What is expected => Report how many lines of the listing contain the string "repeat", with no other words.

Data to examine =>

Lemma hex_digits_length k n : length (hex_digits k n) = k.
Proof.
  revert n. induction k as [|k IH]; intros n; simpl; [done|].
  rewrite length_app, IH. simpl. lia.
Qed.

Lemma hex_digits_no_dash k n : Forall (fun c => c ≠ dash) (hex_digits k n).
Proof.
  revert n. induction k as [|k IH]; intros n; simpl; [constructor|].
  apply Forall_app. split; [apply IH|]. repeat constructor. apply hex_digit_not_dash.
Qed.

Lemma hex_to_N_digits k n : hex_to_N (hex_digits k n) = Some (n mod 16 ^ N.of_nat k)%N.
Proof.
  unfold hex_to_N. revert n. induction k as [|k IH]; intros n.
  - simpl. by rewrite N.mod_1_r.
  - simpl hex_digits. rewrite foldl_app, IH. simpl.
    rewrite hex_value_digit by (apply N.mod_lt; lia). simpl. f_equal.
    rewrite Nat2N.inj_succ, N.pow_succ_r'.
    rewrite (N.Div0.mod_mul_r n 16). lia.
Qed.

Lemma filter_no_dash (l : list ascii) :
  Forall (fun c => c ≠ dash) l → filter (fun c => c ≠ dash) l = l.
Proof.
  induction 1 as [|c l Hc _ IH]; [done|].
  rewrite filter_cons_True by done. by rewrite IH.
Qed.

Lemma filter_dash_cons (l : list ascii) :
  filter (fun c => c ≠ dash) (dash :: l) = filter (fun c => c ≠ dash) l.
Proof. by rewrite filter_cons_False by (intros Hne; by apply Hne). Qed.

Lemma uuid_groups_join (h : list ascii) :
  (take 8 h ++ take 4 (drop 8 h) ++ take 4 (drop 12 h)
     ++ take 4 (drop 16 h) ++ drop 20 h)%list = h.
Proof.
  rewrite <- (take_drop 8 h) at 6. f_equal.
  rewrite <- (take_drop 4 (drop 8 h)) at 2. f_equal.
  rewrite drop_drop. simpl.
  rewrite <- (take_drop 4 (drop 12 h)) at 2. f_equal.
  rewrite drop_drop. simpl.
  rewrite <- (take_drop 4 (drop 16 h)) at 2. f_equal.
  by rewrite drop_drop.
Qed.

Lemma uuid_groups_filter (h : list ascii) :
  Forall (fun c => c ≠ dash) h →
  filter (fun c => c ≠ dash)
    (take 8 h ++ dash :: take 4 (drop 8 h) ++ dash :: take 4 (drop 12 h)
       ++ dash :: take 4 (drop 16 h) ++ dash :: drop 20 h)%list = h.
Proof.
  intros Hh.
  assert (Hdrop : ∀ n, Forall (fun c => c ≠ dash) (drop n h))
    by (intros; by apply Forall_drop).
  assert (Htake : ∀ m n, Forall (fun c => c ≠ dash) (take m (drop n h)))
    by (intros; by apply Forall_take).
  repeat (rewrite filter_app || rewrite filter_dash_cons).
  rewrite !filter_no_dash by (auto using Forall_take).
  apply uuid_groups_join.
Qed.

Lemma hex_digit_hex_chars (d : N) : hex_digit d ∈ hex_chars.
Proof.
  unfold hex_digit.
  repeat (match goal with
          | |- context [match ?x with _ => _ end] => destruct x
          end; try (apply (bool_decide_unpack _); by vm_compute)).
Qed.

Lemma hex_digits_hex_chars k n : Forall (fun c => c ∈ hex_chars) (hex_digits k n).
Proof.
  revert n. induction k as [|k IH]; intros n; simpl; [constructor|].
  apply Forall_app. split; [apply IH|]. apply Forall_singleton, hex_digit_hex_chars.
Qed.

(** What the round trip needs of one such character. *)
Lemma hex_chars_plain (c : ascii) :
  c ∈ hex_chars →
  c ≠ "u"%char ∧ (c ∉ list_ascii_of_string "{}") ∧ int_space c = false
  ∧ c ≠ "+"%char ∧ c ≠ "-"%char ∧ c ≠ underscore ∧ (c ∉ ["x"%char; "X"%char])
  ∧ is_Some (hex_value c).
Proof.
  intros Hc. unfold hex_chars in Hc. cbn in Hc.
  repeat (apply elem_of_cons in Hc as [->|Hc];
          [repeat split; first [discriminate | by eexists
             | intros Hin; repeat (apply elem_of_cons in Hin as [Hin|Hin]; [discriminate Hin|]);
               by apply elem_of_nil in Hin]|]).
  by apply elem_of_nil in Hc.
Qed.

Lemma text_remove_from_absent (c0 : ascii) (old s : list ascii) :
  c0 ∉ s → text_remove_from (c0 :: old) 0 s = s.
Proof.
  induction s as [|c s IH]; [done|]. intros Hc.
  cbn [text_remove_from text_starts_with].
  rewrite (bool_decide_eq_false_2 (c0 = c)) by (intros ->; apply Hc; by left).
  cbn [andb]. rewrite IH; [done|]. intros Hin. apply Hc. by right.
Qed.

Lemma text_lstrip_head (chars s : list ascii) :
  (∀ c, head s = Some c → c ∉ chars) → text_lstrip chars s = s.
Proof.
  destruct s as [|c s]; [done|]. intros Hc. cbn [text_lstrip].
  by rewrite bool_decide_eq_false_2 by (by apply Hc).
Qed.

Lemma text_strip_ends (chars : string) (s : list ascii) :
  Forall (fun c => c ∉ list_ascii_of_string chars) s → text_strip chars s = s.
Proof.
  intros Hs. unfold text_strip. cbv zeta.
  assert (∀ l c, Forall (fun c => c ∉ list_ascii_of_string chars) l →
                 head l = Some c → c ∉ list_ascii_of_string chars) as Hhead.
  { intros [|x l] c Hl [= <-]. by apply Forall_cons in Hl as [? _]. }
  rewrite (text_lstrip_head _ s) by (intros c; by apply Hhead).
  rewrite text_lstrip_head; [apply reverse_involutive|].
  intros c. apply Hhead. by apply Forall_reverse.
Qed.

Lemma hex_fold_None (l : list ascii) :
  foldl (fun acc c => a ← acc; v ← hex_value c; Some (a * 16 + v)%N) None l = None.
Proof. induction l as [|c l IH]; [done|]. exact IH. Qed.

(** On digits without underscores the loop of [int] reads what [hex_to_N]
    reads. *)
Lemma int_digits_hex (l : list ascii) (acc n : N) :
  foldl (fun acc c => a ← acc; v ← hex_value c; Some (a * 16 + v)%N) (Some acc) l = Some n →
  int_digits false acc l = Some (n, []).
Proof.
  revert acc. induction l as [|c l IH]; intros acc; cbn [foldl int_digits].
  - by intros [= ->].
  - destruct (hex_value c) as [d|] eqn:Hd; cbn.
    + rewrite bool_decide_eq_false_2; [apply IH|].
      intros ->. discriminate Hd.
    + by rewrite hex_fold_None.
Qed.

Task result => 6